How to Keep Your Dog Active — Safely — After TPLO Surgery
Your dog just had TPLO surgery. They’re on the couch with a shaved leg, a cone they despise, and those unmistakable “why did you betray me” eyes. Your vet’s instructions boil down to keep them still for three months, and your dog, who was tearing around the backyard 48 hours ago, has absolutely zero interest in cooperating.
Here’s the part nobody warns you about: the hardest thing about TPLO recovery isn’t the surgery itself. It’s the twelve weeks of managing a dog who feels progressively better while their bone is still knitting together. You’ll second-guess yourself constantly. Is that limp getting worse? Are they putting weight on it? Can I let them off the lead yet?
The good news is that total lockdown isn’t the answer. Controlled exercise after TPLO surgery actually speeds up recovery. The trick is knowing what “controlled” means at each stage.
The bone needs eight weeks. Your dog’s patience won’t last two.
TPLO (tibial plateau levelling osteotomy) has a strong track record. A review of outcomes published in Veterinary Medicine: Research and Reports found 93% owner satisfaction, and dogs who’d had the procedure achieved limb function that was basically indistinguishable from healthy dogs within a year. Those are good odds.

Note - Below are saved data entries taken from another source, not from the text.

(** The leader elected by [min_by_key] is the head of the roster. *)
Lemma earliest_is_head r :
  fst <$> min_by_key (fun p => joined_order p.2) (map_to_list r.(members)) = head (roster r).
Proof. rewrite min_by_key_head. unfold Room_members_in_join_order. by destruct (sort_by_key _ _). Qed.

(** *** The operations preserve the invariant and act on the roster *)

Lemma join_ok r m d r' :
  Room_join r m d = (Ok (), r') ->
  r.(members) !! m = None /\ Room_len r < r.(config).(capacity) /\ r.(phase) <> Closed /\
  r'.(members) = <[m := {| data := d; ready := false; joined_order := next_join_order r |}]>
                   r.(members) /\
  r'.(next_join_order) = saturating_add u128_max (next_join_order r) 1 /\
  r'.(leader) = Some (default m r.(leader)) /\
  r'.(config) = r.(config) /\ r'.(phase) = r.(phase).
Proof.
  unfold Room_join, Room_contains. intros Hrun. repeat (case_match; simplify_eq/=).
  all: breflect; split_and!; try done.
Qed.

Lemma join_err r m d e r' : Room_join r m d = (Err e, r') -> r' = r.
Proof. unfold Room_join. intros. by repeat (case_match; simplify_eq/=). Qed.

Lemma join_wf r m d res r' :
  room_wf r -> next_join_order r < u128_max -> Room_join r m d = (res, r') -> room_wf r'.
Proof.
  intros Hwf Hsat Hrun. destruct res as [[]|e]; [|by apply join_err in Hrun as ->].
  pose proof (join_ok _ _ _ _ Hrun) as (Hm & Hcap & _ & Hmem & Hnx & Hlead & Hcfg & _).
  destruct Hwf as [Hord Hnext Hnext0 Hl Hnone _].
  assert (Hsucc : next_join_order r' = next_join_order r + 1) by (rewrite Hnx; width).
  constructor; rewrite ?Hmem, ?Hsucc, ?Hcfg, ?Hlead.
  - intros a b x y Ha Hb Heq.
    destruct (decide (a = m)) as [->|], (decide (b = m)) as [->|]; simplify_map_eq; try done.
    + apply Hnext in Hb. lia.
    + apply Hnext in Ha. lia.
    + by eapply Hord.
  - intros a x Ha. destruct (decide (a = m)) as [->|]; simplify_map_eq; [lia|].
    apply Hnext in Ha. lia.
  - lia.
  - intros l [= <-]. destruct (leader r) as [l|] eqn:Hlr; cbn.
    + rewrite lookup_insert_is_Some. destruct (decide (m = l)); auto.
    + rewrite lookup_insert_eq. by eexists.
  - done.
  - unfold Room_len. rewrite Hmem, map_size_insert_None by done. unfold Room_len in Hcap. lia.
Qed.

But (and this is the bit your dog won’t understand) all of that depends on what happens during recovery. The tibial bone takes a minimum of eight weeks to heal. One badly timed leap off the deck, one overzealous sprint after a magpie, and the whole repair can fail. Colorado State University’s veterinary orthopaedic team doesn’t mince words: premature or uncontrolled activity risks partial or complete failure of the surgical repair.
So why not just crate them for eight weeks and call it done?
Because muscles waste fast. The quadriceps and hamstrings that support your dog’s knee will weaken significantly without use, and a 2022 systematic review in Veterinary Surgery looking at 19 separate studies confirmed that dogs who received structured rehab had better range of motion, stronger weight-bearing, and got back on their feet sooner than dogs stuck on crate rest alone. Doing nothing isn’t just boring for your dog. It actually slows them down.
What you’re aiming for is the middle ground: enough movement to support healing, not so much that you risk the repair.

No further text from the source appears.